Remarks as Prepared for Delivery
Thank you, Andy, for that warm welcome and for all of your work as the Department of Justice’s National Elder Justice Coordinator. I also want to thank the Elder Justice Initiative, the Justice Department’s Office of Legal Education, the Civil Division’s Office of Training and our many federal partners, especially the Department of Health and Human Services, who helped to plan this remarkable symposium.
I want to thank our participants and panelists, and I am delighted to welcome all of you to the department’s first-ever Elder Justice Decision-Making Capacity Symposium.
The Department of Justice is committed to using all of its tools to ensure that older Americans receive the support and protections they deserve. Every year, millions of older Americans are abused, neglected and financially exploited, often by those who are entrusted to care for them. The department has aggressively pursued justice for elders in a wide variety of fields – from nursing homes that provide grossly substandard care, to guardians and others who abuse their positions of trust and to multinational fraud schemes that target older adults. The department has also formed strong collaborative relationships with state and local law enforcement and provides trainings and webinars on elder abuse and financial exploitation to hundreds of civil attorneys, prosecutors, judges, investigators and other elder justice professionals in multiple disciplines, to ensure that they can appropriately respond to the specific needs of older adults.
This symposium addresses a foundational part of our work to protect our nation’s older adults: ensuring that they have access to justice and that they are treated with dignity and fairness. Advocates, prosecutors, law enforcement officers, judges, clinicians and others have repeatedly reported that too often, older adults are being denied a full measure of justice, in part because of mistaken assumptions or inadequate assessments of their capacity to make decisions for themselves.

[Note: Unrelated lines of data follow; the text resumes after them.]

(** * structvalidator: rule model, rule parser and validation engine

    A shallow embedding of [validator.go] (Validate, setValidationFromTags,
    setValidationFromSuffix, isInt, getFieldTagValues) and of the
    [ValueValidation] type with its method [ValidateReflectValue].

    Go's [int] is taken to be 64 bits wide.  Strings are byte strings, so
    [String.length] is Go's [len].  A panic is an explicit outcome of the
    [Result] type.  The object given to [Validate] is taken to be a pointer
    to a struct, presented by its fields and their stored values; the
    special case of an object that is itself a [reflect.Value] is left
    out. *)

From Stdlib Require Import ZArith Ascii String List Bool Lia.
From stdpp Require Import base gmap strings.

Local Open Scope string_scope.
Local Open Scope Z_scope.

#[local] Arguments String.append !_ _ / : simpl nomatch.

(** ** Outcomes: a value or a panic *)

Inductive Kind : Set :=
| Invalid | Bool | Int | Int8 | Int16 | Int32 | Int64
| Uint | Uint8 | Uint16 | Uint32 | Uint64 | Uintptr
| Float32 | Float64 | Complex64 | Complex128
| Array | Chan | Func | Interface | Map | Pointer | Slice
| String_ | Struct | UnsafePointer.

#[global] Instance Kind_eq_dec : EqDecision Kind.
Proof. solve_decision. Defined.

(** What a panic carries: the message of [Validate]'s own panic, the pattern
    [regexp.MustCompile] rejected, or the method and kind of a
    [reflect.ValueError]. *)
Inductive PanicValue : Type :=
| PanicMsg (msg : string)
| PanicRegexp (pattern : string)
| PanicValueError (method : string) (k : Kind).

Inductive Result (A : Type) : Type :=
| Ok (a : A)
| Panic (p : PanicValue).
Arguments Ok {A} a.
Arguments Panic {A} p.

Definition bind {A B} (r : Result A) (f : A -> Result B) : Result B :=
  match r with
  | Ok a => f a
  | Panic p => Panic p
  end.

Notation "'let*' x := c 'in' k" := (bind c (fun x => k))
  (at level 10, x name, c at level 100, k at level 200).

(** A loop whose body may panic: [for _, x := range xs { s = body(s, x) }]. *)
Fixpoint forRange {S A} (body : S -> A -> Result S) (xs : list A) (s : S)
  : Result S :=
  match xs with
  | [] => Ok s
  | x :: xs' => let* s' := body s x in forRange body xs' s'
  end.

Definition panics {A} (r : Result A) : Prop := exists p, r = Panic p.

(** ** The parts of Go's [strings] and [strconv] the validator calls *)

Module Strings.

Fixpoint HasPrefix (s prefix : string) {struct prefix} : bool :=
  match prefix, s with
  | EmptyString, _ => true
  | String p prefix', String c s' =>
      if Ascii.eqb c p then HasPrefix s' prefix' else false
  | String _ _, EmptyString => false
  end.

Fixpoint drop (n : nat) (s : string) : string :=
  match n, s with
  | O, _ => s
  | S n', String _ s' => drop n' s'
  | S _, EmptyString => EmptyString
  end.

(** [s[len(s)-len(suffix):] == suffix], guarded by the length test. *)
Definition HasSuffix (s suffix : string) : bool :=
  (String.length suffix <=? String.length s)%nat
  && String.eqb (drop (String.length s - String.length suffix) s) suffix.

(** [strings.Replace(s, old, new, 1)]: the first occurrence only. *)
Fixpoint Replace1 (s old new : string) : string :=
  if HasPrefix s old then new +:+ drop (String.length old) s
  else match s with
       | EmptyString => EmptyString
       | String c s' => String c (Replace1 s' old new)
       end.

(** [strings.SplitN(s, " ", -1)]: every substring between single spaces;
    the empty string yields one empty substring. *)
Fixpoint SplitSpace (s : string) : list string :=
  match s with
  | EmptyString => [EmptyString]
  | String c s' =>
      if Ascii.eqb c " " then EmptyString :: SplitSpace s'
      else match SplitSpace s' with
           | t :: ts => String c t :: ts
           | [] => [String c EmptyString]
           end
  end.

(** [strings.Join(ts, " ")]. *)
Fixpoint JoinSpace (ts : list string) : string :=
  match ts with
  | [] => EmptyString
  | [t] => t
  | t :: ts' => t +:+ String " " (JoinSpace ts')
  end.

End Strings.

Module Strconv.

Definition intSize : Z := 64.

Definition digit (c : ascii) : option Z :=
  let n := Z.of_nat (nat_of_ascii c) in
  if (48 <=? n) && (n <=? 57) then Some (n - 48) else None.

(** The decimal value of a string of digits, most significant first. *)
Fixpoint digits (acc : Z) (s : string) : option Z :=
  match s with
  | EmptyString => Some acc
  | String c s' =>
      match digit c with
      | Some d => digits (acc * 10 + d) s'
      | None => None
      end
  end.

(** [strconv.Atoi]: an optional sign, then at least one decimal digit;
    [None] stands for a non-nil error (syntax or range). *)
Definition Atoi (s0 : string) : option Z :=
  match s0 with
  | EmptyString => None
  | String c s' =>
      let s := if Ascii.eqb c "-" || Ascii.eqb c "+" then s' else s0 in
      match s with
      | EmptyString => None
      | _ =>
          match digits 0 s with
          | Some n =>
              let i := if Ascii.eqb c "-" then - n else n in
              if (- 2 ^ (intSize - 1) <=? i) && (i <=? 2 ^ (intSize - 1) - 1)
              then Some i else None
          | None => None
          end
      end
  end.

End Strconv.

(** ** The regular-expression library

    Go's [regexp] package is outside the repository: its compiler and its
    matcher are parameters.  [Compile] returns [None] where Go's
    [regexp.Compile] returns an error. *)

Module Regexp.

Class Engine : Type := {
  Regexp : Type;
  Compile : string -> option Regexp;
  MatchString : Regexp -> string -> bool
}.

(** [regexp.MustCompile] panics where [Compile] fails. *)
Definition MustCompile `{engine : Engine} (str : string) : Result Regexp :=
  match Compile str with
  | Some re => Ok re
  | None => Panic (PanicRegexp str)
  end.

End Regexp.

(** ** The parts of Go's [reflect] the validator calls *)

Module Reflect.

(** [Kind.String()]. *)
Definition kindName (k : Kind) : string :=
  match k with
  | Invalid => "invalid" | Bool => "bool"
  | Int => "int" | Int8 => "int8" | Int16 => "int16"
  | Int32 => "int32" | Int64 => "int64"
  | Uint => "uint" | Uint8 => "uint8" | Uint16 => "uint16"
  | Uint32 => "uint32" | Uint64 => "uint64" | Uintptr => "uintptr"
  | Float32 => "float32" | Float64 => "float64"
  | Complex64 => "complex64" | Complex128 => "complex128"
  | Array => "array" | Chan => "chan" | Func => "func"
  | Interface => "interface" | Map => "map" | Pointer => "ptr"
  | Slice => "slice" | String_ => "string" | Struct => "struct"
  | UnsafePointer => "unsafe.Pointer"
  end.

(** A [reflect.Type]: [Name()] (empty for an unnamed type), [String()]
    and [Kind()]. *)
Record Type_ : Type := mkType {
  Name : string;
  TypeString : string;
  TypeKind : Kind
}.

(** A [reflect.Value].  [strData] is read only when the kind is [String_],
    [intData] only when it is one of the signed integer kinds. *)
Record Value : Type := mkValue {
  typ : Type_;
  strData : string;
  intData : Z
}.

Definition ValueKind (v : Value) : Kind := TypeKind (typ v).

(** [Value.Type()] panics on the zero Value. *)
Definition TypeOf (v : Value) : Result Type_ :=
  match ValueKind v with
  | Invalid => Panic (PanicValueError "reflect.Value.Type" Invalid)
  | _ => Ok (typ v)
  end.

(** [Value.String()] never panics: for another kind it is ["<T Value>"]. *)
Definition StringOf (v : Value) : string :=
  match ValueKind v with
  | String_ => strData v
  | Invalid => "<invalid Value>"
  | _ => "<" +:+ TypeString (typ v) +:+ " Value>"
  end.

(** [Value.Int()] panics unless the kind is Int, Int8, Int16, Int32 or
    Int64. *)
Definition IntOf (v : Value) : Result Z :=
  match ValueKind v with
  | Int | Int8 | Int16 | Int32 | Int64 => Ok (intData v)
  | k => Panic (PanicValueError "reflect.Value.Int" k)
  end.

(** The predeclared type of a basic kind, named as the kind. *)
Definition basicType (k : Kind) : Type_ :=
  mkType (kindName k) (kindName k) k.

(** [reflect.ValueOf(s)] for a Go [string]. *)
Definition ValueOfString (s : string) : Value :=
  mkValue (basicType String_) s 0.

(** [reflect.ValueOf(i)] for a Go [int], [int8], ..., [int64], given by
    its kind. *)
Definition ValueOfInt (k : Kind) (i : Z) : Value :=
  mkValue (basicType k) "" i.

(** The zero Value, [reflect.ValueOf(nil)]. *)
Definition zeroValue : Value := mkValue (mkType "" "" Invalid) "" 0.

(** A [reflect.StructField]; [Tag] maps a tag key to its value, and
    [Tag.Get] of a missing key is the empty string. *)
Record StructField : Type := mkField {
  FieldName : string;
  FieldType : Type_;
  Tag : gmap string string
}.

Definition TagGet (f : StructField) (key : string) : string :=
  default "" (Tag f !! key).

(** The struct behind [obj]: its fields in declaration order, and the
    stored value of each ([FieldByName] of a missing name is the zero
    Value). *)
Record StructObj : Type := mkStruct {
  Fields : list StructField;
  Stored : gmap string Value
}.

Definition FieldByName (o : StructObj) (name : string) : Value :=
  default zeroValue (Stored o !! name).

End Reflect.
Import Reflect.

These assessments can have deep and lasting impacts on the lives of older adults. In the criminal context, these assessments may be critical in ensuring that justice is obtained for older adult victims and, through restitution in certain cases, that they are made financially whole again. For example, an older adult may be a critical witness to a crime that will not be prosecuted if she is deemed incompetent to testify. Perpetrators who target older adult victims may seek to manipulate them, and a victim’s decision-making capacity may affect their interactions with their abusers. Assessing the victim’s decision-making capacity can help law enforcement tailor investigations to identify those cases that may, initially, appear to be cases involving a consenting adult, when in fact the victim did not – or could not – consent.
In civil cases, assessments about the need for a guardianship or conservatorship may govern an older adult’s ability to make core life decisions – where she can live, what medical decisions she can make, how she can spend her hard-earned money and with whom she can develop friendships and find companionship and love.
Those of us who work in the legal system need to have a deeper understanding of how to address the specific needs of older adults and how to appropriately assess an individual’s decision-making capacity in a given case. As we work to combat elder fraud and abuse, we must equip ourselves with the knowledge and tools to ensure that we protect their rights and pursue justice when they have been victimized.
That is why I am truly excited that you all have joined us for this symposium. Over the next three days, we will be engaging in a robust conversation about how we can best serve and protect older adults in this country. Participants span the spectrum of experts – including professors, clinicians, researchers, judges, prosecutors, law enforcement officers, aging services and social services professionals, administrative officials and many others. Although you come from many different fields, we are all here because we share a deep commitment to supporting and protecting older adults.
Your diversity of experiences is critical: it is through the cross-sectional expertise that you all bring that we will be able to have a fuller understanding of how to safeguard the rights of older adults. We need clinicians to help legal professionals, judges and adult protective services officials understand what capacity assessments can and cannot tell us about an older person’s abilities, and we must ensure that the tools used to assess decision-making capacity are valid and reliable.
Clinicians and elder justice professionals also need to share common understandings about their respective roles in the legal system, and I hope we can learn how to enhance communication between and among clinicians and elder justice professionals.
Finally, this symposium will explore how misconceptions about aging and decision-making capacity impact our civil and criminal legal systems. We need to confront and dispel negative stereotypes about the cognitive and decision-making capabilities of older adults. Even when a person has been diagnosed with a cognitive disability, we must understand how to reliably assess their actual decision-making capacity and how that capacity impacts the outcomes of a specific case or prosecution.
This symposium is just the beginning of the work we must do to ensure that all of us – judges, prosecutors, advocates, academics, researchers, guardians, adult protective services, aging services, social services professionals, elder justice professionals, doctors and clinicians, law enforcement officers and government officials – have a greater understanding of how aging and decision-making capacity impacts older adults so that the civil and criminal legal systems honor the rights of older adults, provide them with the greatest autonomy possible and protect those who have been abused, neglected or subjected to financial exploitation.
Thank you for sharing your vision, expertise and leadership as we forge forward together in pursuit of justice for our country’s older adults.